Per l’Irlanda, il divieto di aborto potrebbe diventare presto un vecchio ricordo. Venerdì 25 maggio, infatti, più di tre milioni di cittadini sono stati chiamati a un referendum che ha proposto di cambiare una delle leggi più restrittive d’Europa ancora in vigore.
Nel marzo di quest’anno, il governo irlandese aveva confermato, finalmente, l’interrogazione popolare dopo che al Senato era toccato approvare il disegno di legge grazie ai quaranta voti a favore al fronte dei dieci contrari. Un primo segno di cambiamento, un gesto di umanità, atteso da molti anni considerando che l’ottavo emendamento che vietava l’aborto in maniera così rigida era stato approvato attraverso referendum costituzionale nel lontano 1983 per proteggere il diritto alla vita di chi non è ancora nato.
Soltanto nel 1992, inoltre, erano stati introdotti due emendamenti che avevano dato un po’ di respiro alle donne irlandesi: il tredicesimo e il quattordicesimo con i quali si era stabilito rispettivamente che il divieto non avrebbe impedito di viaggiare fuori dallo Stato per interrompere la gravidanza né di fornire informazioni utili sui servizi di aborto esteri.
Ma come si può parlare di diritto alla vita quando l’interruzione della gestazione viene vietato in qualsiasi circostanza? In caso di stupro una donna non può abortire, in caso di anomalia fetale nemmeno, a meno che la sua vita non sia gravemente in pericolo. Eccezione, questa, ammessa molto tempo dopo, nel recentissimo 2013, quando l’ennesima morte aveva provocato scandalo e indignazione. In quell’occasione, si era trattato di Savita Halappanavar, dentista indiana che aveva avuto delle gravi complicanze della gravidanza e a cui i medici, che giurano di salvare vite umane, avevano negato l’aborto. La conseguenza di quel rifiuto, dunque, era stata una soltanto: la morte della donna, in seguito a una grave infezione.

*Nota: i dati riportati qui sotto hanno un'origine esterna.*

(** [maybe_evacuate] on an object of [n] bytes. *)
Lemma maybe_evacuate_ok rtti_of self w addr n : evac_ok self w → header_wf (word (w_store w) addr) →
  object_size_at rtti_of (w_store w) addr = Ok n → 0 < n <= 32639 →
  (∀ x, addr <= x < addr + n → ¬ evac_free self w x) →
  ∃ r self' w', maybe_evacuate rtti_of self w addr = Ok (r, self', w') ∧ evac_ok self' w' ∧
    (mmap (w_ba w') = mmap (w_ba w) ∧ data_bound (w_ba w') = data_bound (w_ba w)) ∧
    (∀ x, evac_free self' w' x → evac_free self w x) ∧
    match r with
    | None => words (w_store w') = words (w_store w) ∧ bitmap self' = bitmap self ∧
        (pinned w addr = true ∨ candidate w addr = false ∨ evac_headroom self' = 0)
    | Some new_object =>
        pinned w addr = false ∧ candidate w addr = true ∧
        region_moved self w self' w' new_object n ∧ apart (addr, n) (new_object, n) ∧
        (∀ a, word (w_store w') a =
           if decide (new_object <= a < new_object + n ∧ (a - new_object) mod 8 = 0)
           then word (w_store w) (addr + (a - new_object)) else word (w_store w) a) ∧
        Space.marked (bitmap self') (Space.granule 16 (bitmap self) new_object) = true
    end.
Proof.
  intros Hok Hh Hn Hsz Hused. unfold maybe_evacuate. rewrite HeaderFacts.is_pinned_ok, bind_Ok by done.
  fold (pinned w addr) (candidate w addr).
  destruct (pinned w addr || negb (candidate w addr)) eqn:Eg.
  { exists None, self, w. split_and!; try done. apply orb_true_iff in Eg as [?|?%negb_true_iff]; tauto. }
  apply orb_false_iff in Eg as [Ep Ec%negb_false_iff].
  pose proof (object_size_mod rtti_of (w_store w) addr n Hn) as Hm.
  rewrite Hn, bind_Ok, Rounding.align_usize_aligned, bind_Ok by lia.
  destruct (evac_allocate_ok self w n Hok Hsz Hm) as (r & e & w1 & -> & Hok1 & Hle & Hsub & Hr). rewrite bind_Ok.
  unfold Address.is_non_null. destruct (bool_decide (r ≠ 0)) eqn:Er; cycle 1.
  { apply bool_decide_eq_false in Er. exists None, (set_evac self e), w1. split_and!; try done; [apply (le_mmap _ _ Hle)..|apply Hle|].
    right. right. destruct Hr as [[_ Hr]|[? _]]; [|lia]. unfold evac_headroom, Evac.evac_headroom. cbn. by rewrite Hr. }
  apply bool_decide_eq_true in Er. destruct Hr as [[-> _]|Hr]; [done|].
  pose proof Hr as (_ & _ & Hr3). destruct (Hr3 r ltac:(lia)) as (Hrange & _). pose proof Hle as [[Em Ed] _ _ Ew].
  destruct (set_gc_object_ok (set_evac self e) w1 r (so_bitmap _ _ (eo_space _ _ Hok1))) as (bm & -> & Hc & Hsh & Hmk);
    [rewrite Em, Ed; lia|]. rewrite bind_Ok.
  exists (Some r), (set_bitmap (set_evac self e) bm),
    (mkWorld (w_ba w1) (copy_words (w_store w1) addr r n) (w_tls w1)).
  pose proof (copy_words_headers (w_store w1) addr r n) as Eh.
  assert (Hfw : ∀ x, evac_free (set_bitmap (set_evac self e) bm)
      (mkWorld (w_ba w1) (copy_words (w_store w1) addr r n) (w_tls w1)) x ↔ evac_free (set_evac self e) w1 x).
  { intros x. rewrite (evac_free_words _ w1) by done. done. }
  split_and!; try done.
  - apply evac_ok_words; [done|]. destruct Hok1 as [Hs1 Ho1]. constructor; [by apply space_ok_bitmap|exact Ho1].
  - intros x. rewrite Hfw. auto.
  - split_and!; [apply Hr..|]. intros x Hx. rewrite Hfw. by apply Hr3.
  - unfold apart. cbn. destruct (decide (addr + n <= r ∨ r + n <= addr)) as [|C]; [tauto|exfalso].
    apply (Hused (Z.max addr r) ltac:(lia)). apply Hr3. lia.
  - intros a. cbn [w_store]. rewrite copy_words_word by lia. unfold word at 1 2. rewrite Ew.
    replace (n / 8 * 8) with n by (Z.div_mod_to_equations; lia). done.
  - rewrite Hmk; [by rewrite decide_True|]. apply Z.div_pos; [|lia].
    destruct (so_bitmap _ _ (eo_space _ _ Hok)) as (_ & Hb & _). cbn. lia.
Qed.
(* ===== verification/Moving.v ===== *)
(** * Marking while objects are moved

    The marking phase of an evacuating collection with room to move objects to.  The
    heap after it is the heap before it up to a renaming [g] of the objects: every
    reachable object [o] is at [g o], with its type, its size and its data, and its
    references lead to the renamed objects.

    [trace] leaves no forwarding address behind, so this holds of heaps in which each
    movable object either has a single slot that refers to it or is the object of a
    precise root, whose move does leave one ([evac_heap_ok]); [Evacuation] shows what
    happens otherwise. *)

From stdpp Require Import base numbers list list_numbers gmap relations.
From Stdlib Require Import ZArith Lia.
From S2P Require Import Prelude Util Constants Bitmap Block SpaceBitmap Object BlockAllocator.
From S2P Require Import Allocation AllocatorLaws Allocators ImmixSpace LargeObjectSpace Collector Sweep Marking EvacRoom.
Local Open Scope Z_scope.

Section Moving.
Context `{Cfg} (rtti_of : Z → GCRTTI) (next : bool).
(** The objects, the blocks of the collection, the roots and the slots of the precise roots. *)
Context (objs blocks roots precise : list Z).
(** The space and the memory when marking starts. *)
Context (sp0 : ImmixSpace) (w0 : World).

Abbreviation s0 := (w_store w0).
Abbreviation e0 := (evac_allocator sp0).
Abbreviation size_of := (osize rtti_of w0).
Abbreviation slots_of := (slots rtti_of w0).
Abbreviation type_of := (rtti rtti_of w0).
Abbreviation referents := (word s0 <$> precise).
Abbreviation reached := (reachable rtti_of w0 (roots ++ (word s0 <$> precise))).
Lemma collect_ok fuel roots precise_roots : collectable fuel roots precise_roots →
  ∃ visited self' sp' w' los' pm' fins sp2 w2,
    collect rtti_of freed_size fuel self ct roots precise_roots sp w los pm next =
      Ok (visited, self', sp', w', los', pm', fins) ∧
    (∃ n, LOS.sweep rtti_of freed_size los pm (words (w_store w')) = Ok (n, los', pm', fins)) ∧
    marked_state (roots ++ (word (w_store w) <$> precise_roots)) visited sp2 w2 ∧
    reclaimed self sp2 w2 self' sp' w'.
Proof.
  intros [Hco Hm Hk Hr Hp Hf Hl Hc [Hf0 Hf1]]. unfold collect.
  destruct (mark_phase_ok fuel roots precise_roots Hco Hm Hk Hr Hp Hf) as (visited & sp1 & w1 & sp2 & w2 & -> & E2 & Hms).
  rewrite bind_Ok, E2, bind_Ok.
  destruct (reclaim_reclaimed self sp2 w2 (ms_collecting _ _ _ _ Hms)) as (self' & sp' & w' & -> & Hrc). rewrite bind_Ok.
  pose proof (large_cells_kept _ _ _ _ _ _ _ Hms Hk Hrc Hl Hc) as Hl'.
  destruct (LOS.sweep_ok rtti_of freed_size Hf0 los pm _ Hl' Hf1) as (n & los' & pm' & E & _). rewrite E, bind_Ok.
  do 9 eexists. split; [done|]. split; [by exists n|]. by split.
Qed.

End Collect.
Lemma same_heap_words rtti_of w w1 : words (w_store w1) = words (w_store w) → w_ba w1 = w_ba w → same_heap rtti_of w w1.
Proof. destruct w as [ba [h ws] t], w1 as [ba' [h' ws'] t']. cbn. intros -> ->. by constructor. Qed.

Section Collect.
Context `{Cfg} (rtti_of : Z → GCRTTI) (next : bool) (objs : list Z).
Context (self : Collector) (sp : ImmixSpace) (w : World).
Context (freed_size : Z → Z) (los : LargeObjectSpace) (pm : pmem).
Context (roots precise : list Z).

Abbreviation blocks := (all_blocks self).
Abbreviation size_of := (osize rtti_of w).
Abbreviation slots_of := (slots rtti_of w).
Abbreviation reached := (reachable rtti_of w (roots ++ (word (w_store w) <$> precise))).

(** A heap ready for an evacuating collection from the given roots: the current block
    of the evacuation allocator was handed to the collector with all others. *)
Record evacuable (fuel : nat) : Prop := {
  ev_collecting : collecting self sp w;
  ev_aligned : mm_start (mmap (w_ba w)) mod 16 = 0;
  ev_drained : e_current_block (evac_allocator sp) = None;
  ev_heap : evac_heap_ok rtti_of next objs blocks roots precise sp w;
  ev_fuel : sum_list (degree rtti_of w <$> objs) +
    Z.of_nat (length (roots ++ (word (w_store w) <$> precise))) < Z.of_nat fuel;
  ev_los : LOS.los_wf los pm (words (w_store w));
  ev_cells : ∀ p, p ∈ allocations los → Precise.cell p ∈ objs ∧ ¬ immix w (Precise.cell p);
  ev_precise : ∀ a, a ∈ precise → BA.is_in_space (w_ba w) a = false;
  ev_freed : (∀ p, 0 <= freed_size p) ∧ sum_list (freed_size <$> allocations los) < 2 ^ 64
}.

(** What holds between marking and sweeping, seen from the heap before the collection. *)
Record evacuated (g : gmap Z Z) (visited : Z) (sp2 : ImmixSpace) (w2 : World) : Prop := {
  ed_collecting : collecting self sp2 w2;
  ed_ready : evac_ready sp2 w2;
  ed_ba : w_ba w2 = w_ba w;
  ed_reached : ∀ o, is_Some (g !! o) ↔ o ∈ objs ∧ reached o;
  ed_place : ∀ o p, g !! o = Some p → p = o ∨ movable w o ∧ Block.get_block_ptr p ∈ evac_blocks (evac_allocator sp) ∧ p mod 16 = 0;
  ed_block : ∀ o p, g !! o = Some p → immix w o → let b := Block.get_block_ptr p in
    immix w p ∧ (b ∈ blocks ∨ b ∈ evac_blocks (evac_allocator sp)) ∧ b + 128 <= p ∧ p + size_of o < b + 32768;
  ed_apart : ∀ o o' p p', g !! o = Some p → g !! o' = Some p' → o ≠ o' → p + size_of o <= p' ∨ p' + size_of o' <= p;
  ed_header : ∀ o p, g !! o = Some p → header_wf (word (w_store w2) p) ∧
    decode (word (w_store w2) p) =
      mkHeader next false (hd_pinned (decode (word (w_store w) o))) (hd_pointer (decode (word (w_store w) o)));
  ed_data : ∀ o p i, g !! o = Some p → 0 < i < size_of o / 8 → o + 8 * i ∉ slots_of o →
    word (w_store w2) (p + 8 * i) = word (w_store w) (o + 8 * i);
  ed_refs : ∀ o p a, g !! o = Some p → a ∈ slots_of o → g !! word (w_store w) a = Some (word (w_store w2) (p + (a - o)));
  ed_roots : ∀ a, a ∈ precise → g !! word (w_store w) a = Some (word (w_store w2) a);
  ed_dead : ∀ o, o ∈ objs → g !! o = None → word (w_store w2) o = word (w_store w) o;
  ed_lines : ∀ o p l, g !! o = Some p → immix w p → Block.covered_line (p mod 32768) (size_of o) l →
    marked_line w2 (Block.get_block_ptr p) l = true;
  ed_garbage : ∀ b l, b ∈ blocks → 0 <= l → marked_line w2 b l = true →
    ∃ o p, g !! o = Some p ∧ immix w p ∧ Block.get_block_ptr p = b;
  ed_starts : ∀ o p, g !! o = Some p → immix w p → Space.marked (bitmap sp2) (Space.granule 16 (bitmap sp2) p) = true;
  ed_visited : visited = sum_list (size_of <$> filter (λ o, o ∈ dom g) objs);
  ed_space : allocator sp2 = allocator sp ∧ overflow_allocator sp2 = overflow_allocator sp ∧ w_tls w2 = w_tls w;
  ed_evac : v_blocks (evac_v sp2 w2) ≡ₚ v_blocks (evac_v sp w);
  ed_begin : heap_begin (bitmap sp2) = heap_begin (bitmap sp);
  ed_marks : ∀ q, 0 <= q → Space.marked (bitmap sp2) q = true →
    (Space.marked (bitmap sp) q = true ∧ ∀ b, b ∈ blocks → ¬ (b <= heap_begin (bitmap sp) + q * 16 < b + BLOCK_SIZE)) ∨
    ∃ o p, g !! o = Some p ∧ immix w p ∧ Space.granule 16 (bitmap sp) p = q;
  ed_frame : ∀ a, (∀ o, o ∈ objs → ¬ (o <= a < o + size_of o)) → ¬ efree (evac_allocator sp) a → a ∉ precise →
    word (w_store w2) a = word (w_store w) a
}.

(** The headroom that is left is no more than there was. *)
Lemma headroom_le e e' : e_current_block e = None → room_ok e' → room_le e e' →
  (length (e_evac_headroom e') <= length (e_evac_headroom e))%nat.
Proof.
  intros Hc [_ _ Hnd] [_ Hb _]. pose proof evac_blocks_eq as Hl.
  rewrite Hl in Hnd. apply NoDup_app in Hnd as (_ & _ & Hnd).
  apply submseteq_length, NoDup_submseteq; [done|]. intros b Hin.
  assert (Hin' : b ∈ evac_blocks e) by (apply Hb; rewrite Hl; apply elem_of_app; by right).
  rewrite Hl, Hc in Hin'. exact Hin'.
Qed.

(** The blocks of the evacuation allocator, as its view has them. *)
Lemma evac_view_blocks sp0 w0 : v_blocks (evac_v sp0 w0) ≡ₚ evac_all (evac_allocator sp0).
Proof.
  unfold evac_v. rewrite ImmixSpaceM.closed_blocks. unfold evac_all. rewrite evac_blocks_eq. unfold v_blocks, cur_block. cbn.
  solve_Permutation.
Qed.

Lemma evac_blocks_view b : b ∈ evac_blocks (evac_allocator sp) → b ∈ v_blocks (evac_v sp w).
Proof. intros Hb. rewrite evac_view_blocks. apply elem_of_app. by right. Qed.

(** From the heap that [Moving] starts with, the cleared one, to the heap before. *)
Section Phase.
Context (Hco : collecting self sp w) (Hdr : e_current_block (evac_allocator sp) = None).
Context (Hk : evac_heap_ok rtti_of next objs blocks roots precise sp w).
Context (sp1 : ImmixSpace) (w1 : World) (Hcl : cleared blocks sp w sp1 w1).

Lemma cleared_same : same_heap rtti_of w w1 ∧ evac_allocator sp1 = evac_allocator sp ∧
  evac_heap_ok rtti_of next objs blocks roots precise sp1 w1.
Proof.
  destruct Hcl as [A1 [A2 A2'] [A3 A3'] A4 A5 A5' A6 A7]. assert (Eb : w_ba w1 = w_ba w) by (by rewrite A3).
  assert (Ee : evac_allocator sp1 = evac_allocator sp) by (by rewrite A1). split_and!; [by apply same_heap_words|done|].
  eapply evac_heap_ok_same; try done. destruct (eh_ready _ _ _ _ _ _ _ _ Hk) as [R1 R2 R3 R4]. constructor; rewrite ?Ee, ?Eb; done.
Qed.

Context (g : gmap Z Z) (visited : Z) (sp2 : ImmixSpace) (w2 : World).
Context (Hrl : relocated rtti_of next objs roots precise sp1 w1 g visited sp2 w2).
Context (Hrec : records rtti_of blocks sp1 w1 g (dom g) sp2 w2).

Lemma moved_object o p : g !! o = Some p → o ∈ objs ∧ 0 < size_of o.
Proof.
  intros Hg. assert (Ho : o ∈ objs) by (apply (lo_reached _ _ _ _ _ _ _ _ _ _ _ Hrl); by rewrite Hg).
  split; [done|]. by apply (size_facts _ _ _ _ _ _ _ _ o Hk Ho).
Qed.

Lemma new_place_block o p : g !! o = Some p → new_place rtti_of sp1 w1 (evac_allocator sp2) o p →
  let b := Block.get_block_ptr p in b ∈ evac_blocks (evac_allocator sp) ∧ b + 128 <= p ∧ p + size_of o < b + 32768.
Proof.
  intros Hg [_ _ (c & Hc & H1 & H2) _] b. destruct cleared_same as (Hsh & Ee & _). rewrite Ee in Hc.
  rewrite (sh_size _ _ _ Hsh) in H2. destruct (rm_blocks _ (er_room _ _ (eh_ready _ _ _ _ _ _ _ _ Hk)) c Hc) as [_ Hcm]. consts.
  destruct (block_ptr_facts p) as (Hpm & ? & _). destruct (moved_object o p Hg) as [_ Hs0].
  by assert (b = c) as -> by (eapply (aligned_block_eq b c p p); done || lia).
Qed.

Lemma phase_block o p : g !! o = Some p → immix w o → let b := Block.get_block_ptr p in
  immix w p ∧ (b ∈ blocks ∨ b ∈ evac_blocks (evac_allocator sp)) ∧ b + 128 <= p ∧ p + size_of o < b + 32768.
Proof.
  intros Hg Him b. destruct (lo_place _ _ _ _ _ _ _ _ _ _ _ Hrl o p Hg) as [->|Hnp].
  - destruct (eh_placed _ _ _ _ _ _ _ _ Hk o (proj1 (moved_object o o Hg)) Him) as (Hb & ? & ?). split_and!; try done. by left.
  - destruct (new_place_block o p Hg Hnp) as (Hb & Hb1 & Hb2). fold b in Hb1, Hb2. destruct (moved_object o p Hg) as [_ Hs0].
    split_and!; [|by right|done|done]. eapply (block_immix w b); [by apply (er_range _ _ (eh_ready _ _ _ _ _ _ _ _ Hk))|consts; lia].
Qed.

Lemma phase_starts o p : g !! o = Some p → immix w p → Space.marked (bitmap sp2) (Space.granule 16 (bitmap sp2) p) = true.
Proof.
  intros Hg Him. destruct cleared_same as (Hsh & _ & _).
  assert (Hbeg : heap_begin (bitmap sp2) = heap_begin (bitmap sp1)) by (by apply Space.same_shape_begin, Hrec).
  assert (Eg : Space.granule 16 (bitmap sp2) p = Space.granule 16 (bitmap sp1) p) by (unfold Space.granule; by rewrite Hbeg).
  rewrite Eg. apply (lo_marks _ _ _ _ _ _ _ _ _ _ _ Hrl); [|right; exists o, p; by rewrite (sh_immix _ _ _ Hsh)].
  unfold Space.granule. destruct (cl_bitmap _ _ _ _ _ Hcl) as [(_ & Hb & _) _]. rewrite Hb.
  unfold immix, BA.is_in_space in Him. apply andb_true_iff in Him as [?%bool_decide_eq_true _]. apply Z.div_pos; lia.
Qed.

(** Blocks of the headroom that are left are clean. *)
Lemma headroom_clean b l : b ∈ e_evac_headroom (evac_allocator sp2) → marked_line w2 b l = false.
Proof.
  intros Hb. destruct cleared_same as (Hsh & Ee & _). pose proof Hco as [[_ _ _ [_ _ _ Hcln] _ _ _ _] _ _ _ _ Hev _].
  destruct (rs_ready _ _ _ _ _ _ _ _ Hrec) as [Hroom _ _ _].
  assert (Hb2 : b ∈ evac_blocks (evac_allocator sp2)) by (rewrite evac_blocks_eq; apply elem_of_app; by right).
  assert (Hb0 : b ∈ evac_blocks (evac_allocator sp)) by (rewrite <- Ee; by apply (rl_blocks _ _ (rs_le _ _ _ _ _ _ _ _ Hrec))).
  assert (Hbh : b ∈ e_evac_headroom (evac_allocator sp)) by (rewrite evac_blocks_eq, Hdr in Hb0; exact Hb0).
  assert (Hnb : b ∉ blocks) by (intros Hin; by apply (Hev b Hin), evac_blocks_view).
  enough (Hpos : ∀ i, 0 <= i → marked_line w2 b i = false).
  { destruct (decide (0 <= l)) as [|Hl]; [by apply Hpos|]. unfold marked_line, line_bit. rewrite Words.bit_neg by lia.
    apply (Hpos (l mod 64)). apply Z.mod_pos_bound. lia. }
  intros i Hi. destruct (marked_line w2 b i) eqn:E; [exfalso|done].
  apply (rs_lines _ _ _ _ _ _ _ _ Hrec) in E as [E|(o & p & _ & Hg & (Him & Hbp & _))]; [| |done].
  - unfold marked_line in E. rewrite (cl_other _ _ _ _ _ Hcl) in E by done. pose proof (Hcln eq_refl b Hbh i) as E0.
    unfold marked_line in E0. congruence.
  - destruct (lo_place _ _ _ _ _ _ _ _ _ _ _ Hrl o p Hg) as [->|Hnp].
    + apply Hnb. rewrite <- Hbp. rewrite (sh_immix _ _ _ Hsh) in Him.
      by destruct (eh_placed _ _ _ _ _ _ _ _ Hk o (proj1 (moved_object o o Hg)) Him).
    + destruct (new_place_block o p Hg Hnp) as (_ & Hlo & Hhi). destruct (moved_object o p Hg) as [_ Hs0].
      destruct (np_room _ _ _ _ _ _ Hnp p) as [_ []]; [unfold within; rewrite (sh_size _ _ _ Hsh); lia|].
      exists b, 128. rewrite Hbp in Hlo, Hhi. consts. split; [|lia]. apply elem_of_app. right. apply list_elem_of_fmap. by exists b.
Qed.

Il caso forse più eclatante, tuttavia, risale al 1992, quando una ragazzina di 14 anni fu stuprata e restò incinta. Come se non bastasse il grave trauma subito, i giudici le negarono persino di andare nel Regno Unito per abortire. Per la giovane, quindi, l’unica soluzione disponibile ai suoi occhi era parso il suicidio. Fortunatamente, però, la Corte Suprema comprese l’assurdità della decisione presa invitando il governo a legiferare per consentire l’interruzione della gravidanza quando la vita della madre è a rischio, come in quel momento.
Sembra di tornare indietro nel tempo piuttosto che compiere passi in avanti verso il miglioramento della qualità dell’esistenza se si pensa che in Italia, nazione così retrograda rispetto a tante altre europee, il 22 maggio del 1978 venne approvata la legge 194 che garantisce il diritto all’aborto entro novanta giorni dal concepimento.
Ogni anno circa 3500 donne sono costrette a fuggire all’estero per poter abortire, ma per tutte quelle che non possono permettersi una spesa così alta – si parte dalle quattrocento alle duemila sterline – l’illegalità resta l’unica scelta, acquistando pillole online e rischiando 14 anni di prigione. Questo 25 maggio, quindi, potrebbe davvero entrare nella storia irlandese e cambiare per sempre la vita delle donne che avrebbero finalmente la possibilità di decidere cosa fare del proprio corpo. Non si tratta di calpestare un diritto alla vita, ma di dare una scelta a chi la rende qualcosa di possibile.